What you have to do: This exercise calls for copying every line below that holds the word "induction".

[Records drawn from a dataset]
(* ===== verification/McmSpec.v ===== *)
(** * What the memory models say

    The constraints of [Mcm] in a model of the solver: the meaning of the axioms
    of sequential consistency and of the constraints on private states, and the
    interleaving they describe. *)
From S2P Require Import Prelude Sort Values Container Expr Smt Solver World Z3Expr ExprOp AstHub Collect Unroller UnrollerSpec Rewrite SolverPasses SolverPassesSpec MonoSpec Bmc TermSpec McmAst Mcm.
Local Open Scope Z_scope.

(** Comparisons of time-stamps compare their values. *)
Class Z3TimeLaws {Z3 : Z3Api} {LZ : Z3Laws Z3} (TM : Z3Time Z3) := {
  t_eval : Model -> ztime -> Z;
  t_zero_law m : t_eval m t_zero = 0;
  t_lt_law a b : z_has (t_lt a b) SortBool /\
    forall m, model_ok m -> z_eval m (t_lt a b) = VBool (t_eval m a <? t_eval m b);
  t_gt_law a b : z_has (t_gt a b) SortBool /\
    forall m, model_ok m -> z_eval m (t_gt a b) = VBool (t_eval m b <? t_eval m a);
  t_eq_law a b : z_has (t_eq a b) SortBool /\
    forall m, model_ok m -> z_eval m (t_eq a b) = VBool (t_eval m a =? t_eval m b) }.

(** ** Names of steps *)
Lemma digits_split c x y d d' : digit c = false -> digits d = true -> digits d' = true ->
  x +:+ String c d = y +:+ String c d' -> d = d'.
Proof.
  intros Hc Hd Hd'. revert y. induction x as [|a x IH]; intros [|b y] E; cbn in E; simplify_eq; [done|..].
  - apply (digits_no _ _ Hc) in Hd. rewrite str_no_app in Hd. cbn in Hd. bool_inv. by rewrite Ascii.eqb_refl in *.
  - apply (digits_no _ _ Hc) in Hd'. rewrite str_no_app in Hd'. cbn in Hd'. bool_inv. by rewrite Ascii.eqb_refl in *.
  - by eapply IH.
Qed.
Definition step_name (n : string) (k : N) : string := n +:+ "_ts" +:+ pretty k.
Lemma step_name_inj n n' k k' : step_name n k = step_name n' k' -> k = k'.
Proof.
  unfold step_name. intros E. apply (inj pretty).
  apply (digits_split "s" (n +:+ "_t") (n' +:+ "_t")); [done|apply pretty_N_digits..|].
  rewrite <- !str_app_assoc. exact E.
Qed.
Lemma tagged_snd {A} (progs : list (list A)) : forall n, snd <$> tagged n progs = concat progs.
Proof using Type.
  induction progs as [|p progs IH]; intros n; [done|]. cbn [tagged concat]. rewrite fmap_app, IH. f_equal.
  rewrite <- list_fmap_compose. clear. induction p as [|a p IH]; [done|]. cbn. by f_equal.
Qed.
Lemma order_once pre k e post k' : order = pre ++ (k, e) :: post -> (k', e) ∉ pre ++ post.
Proof using HR.
  intros Eo Hin. assert (Hn : NoDup (snd <$> order)).
  { unfold order, merge. rewrite merge_sort_Permutation, tagged_snd.
    pose proof (ro_ids _ _ _ _ _ HR) as Hi. apply NoDup_fmap_1 in Hi. rewrite (ro_es _ _ _ _ _ HR) in Hi.
    by apply NoDup_app in Hi as [? _]. }
  rewrite Eo, fmap_app, fmap_cons, <- Permutation_middle, <- fmap_app in Hn. apply NoDup_cons in Hn as [Hn _].
  apply Hn, list_elem_of_fmap. by exists (k', e).
Qed.

Lemma exec_shared pre k e post s : order = pre ++ (k, e) :: post -> reads e s -> s ∈ shared ->
  exec_all M pre (start M cs) (Shared s) = seen w0 M e s.
Proof using HR HS HM.
  intros Eo Hr Hs. assert (Hin : (k, e) ∈ order) by (rewrite Eo; set_solver).
  pose proof Hin as (c & Hc & He)%order_elem. destruct (prog_entry k c e Hc He) as (Hees & Hok & _).
  destruct (sa_rf _ _ _ _ _ HS s Hs e) as (w & Hw & [Hwe Ww] & (x & (u & Eu & Vu) & (v & Sv & Vv)) & Dw & Tw & Hno); [|done|].
  { apply (ro_rs _ _ _ _ _ HR). split; [|by exists s].
    apply list_elem_of_In, in_concat. exists (c_prog c).
    split; apply list_elem_of_In; [|done]. apply list_elem_of_fmap. exists c. split; [done|]. by eapply list_elem_of_lookup_2. }
  unfold seen. rewrite (val_at_state w0 M _ _ s v Sv). unfold env, env_at in Vv. rewrite Vv. clear v Sv Vv.
  (** No other write that decodes is between [w] and [e]. *)
  assert (Hlate : forall k2 w2, (k2, w2) ∈ pre -> writes w2 s -> decoded w0 M w2 -> w2 <> w -> w2 <> e -> time M w2 < time M w).
  { intros k2 w2 Hp W2 D2 N1 N2. pose proof (order_before _ _ _ _ _ _ Eo Hp).
    destruct (Hno w2) as [?|?]; [|done|done|lia..].
    apply (ro_ws _ _ _ _ _ HR). split; [|by exists s]. apply es_elem. right. exists k2. rewrite Eo. set_solver. }
  assert (Hpre : forall k2, (k2, e) ∉ pre) by (intros k2 H; by apply (order_once _ _ _ _ k2 Eo), elem_of_app; left).
  pose proof (proj1 (ro_ws _ _ _ _ _ HR w) Hw) as [[->|[j Hj]]%es_elem _].
  - rewrite exec_skip.
    + cbn. destruct (ro_ini _ _ _ _ _ HR) as (_ & Hp & Hi). destruct (Hi s Hs) as (v & Ev & Sv).
      rewrite (val_at_state w0 M _ _ s v Sv), <- Vu. assert (u = v) as -> by congruence. unfold env, env_at. by rewrite Hp.
    + intros k2 w2 Hp W2 D2. assert (0 < time M w2) by (apply (prog_time k2); rewrite Eo; set_solver).
      pose proof (sa_ini _ _ _ _ _ HS). assert (time M w2 < time M ini); [|lia].
      apply (Hlate k2); try done; intros ->; [lia|]. by apply (Hpre k2).
  - assert (Hjp : (j, w) ∈ pre) by by eapply order_split.
    apply list_elem_of_split in Hjp as (p1 & p2 & ->). rewrite <- app_assoc in Eo. cbn [app] in Eo.
    change (p1 ++ (j, w) :: p2) with (p1 ++ [(j, w)] ++ p2) in *. rewrite app_assoc, exec_app, exec_skip.
    + rewrite exec_snoc. cbn [exec]. rewrite decide_True by done. unfold assigned. rewrite Eu. by rewrite Dw.
    + intros k2 w2 Hp W2 D2. assert (Hww : w2 <> w).
      { intros ->. apply (order_once _ _ _ _ k2 Eo). set_solver. }
      assert (time M w2 < time M w).
      { apply (Hlate k2); [set_solver|done..|]. intros ->. apply (Hpre k2). set_solver. }
      assert (time M w <= time M w2); [|lia].
      apply list_elem_of_split in Hp as (q1 & q2 & ->). apply (order_before (p1 ++ (j, w) :: q1) k2 w2 (q2 ++ (k, e) :: post) j w); [|set_solver].
      rewrite Eo. by rewrite <- !app_assoc.
Qed.

Lemma steps_length k e l : (k, e) ∈ order -> (k < length cs)%nat /\ programs (length cs) ((k, e) :: l) !! k = Some (e_ins e :: (e_ins <$> steps_of k l)).
Proof using Type.
  intros (c & Hc & _)%order_elem. apply lookup_lt_Some in Hc. split; [done|].
  unfold programs. rewrite list_lookup_fmap, lookup_seq_lt by done. cbn [fmap option_fmap option_map Nat.add]. by rewrite steps_of_cons, decide_True.
Qed.
Lemma programs_next k e l : (k < length cs)%nat ->
  programs (length cs) l = <[k := e_ins <$> steps_of k l]> (programs (length cs) ((k, e) :: l)).
Proof using Type.
  intros Hk. apply list_eq. intros j. destruct (decide (j = k)) as [->|Hj].
  - rewrite list_lookup_insert_eq by (unfold programs; by rewrite length_fmap, length_seq).
    unfold programs. by rewrite list_lookup_fmap, lookup_seq_lt.
  - rewrite list_lookup_insert_ne by done. unfold programs. rewrite !list_lookup_fmap. destruct (seq 0 (length cs) !! j) as [j'|] eqn:Ej; [|done].
    apply lookup_seq in Ej as [-> _]. cbn [fmap option_fmap option_map Nat.add]. by rewrite steps_of_cons, decide_False.
Qed.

Written response:
  intros Hc Hd Hd'. revert y. induction x as [|a x IH]; intros [|b y] E; cbn in E; simplify_eq; [done|..].
  induction progs as [|p progs IH]; intros n; [done|]. cbn [tagged concat]. rewrite fmap_app, IH. f_equal.
  rewrite <- list_fmap_compose. clear. induction p as [|a p IH]; [done|]. cbn. by f_equal.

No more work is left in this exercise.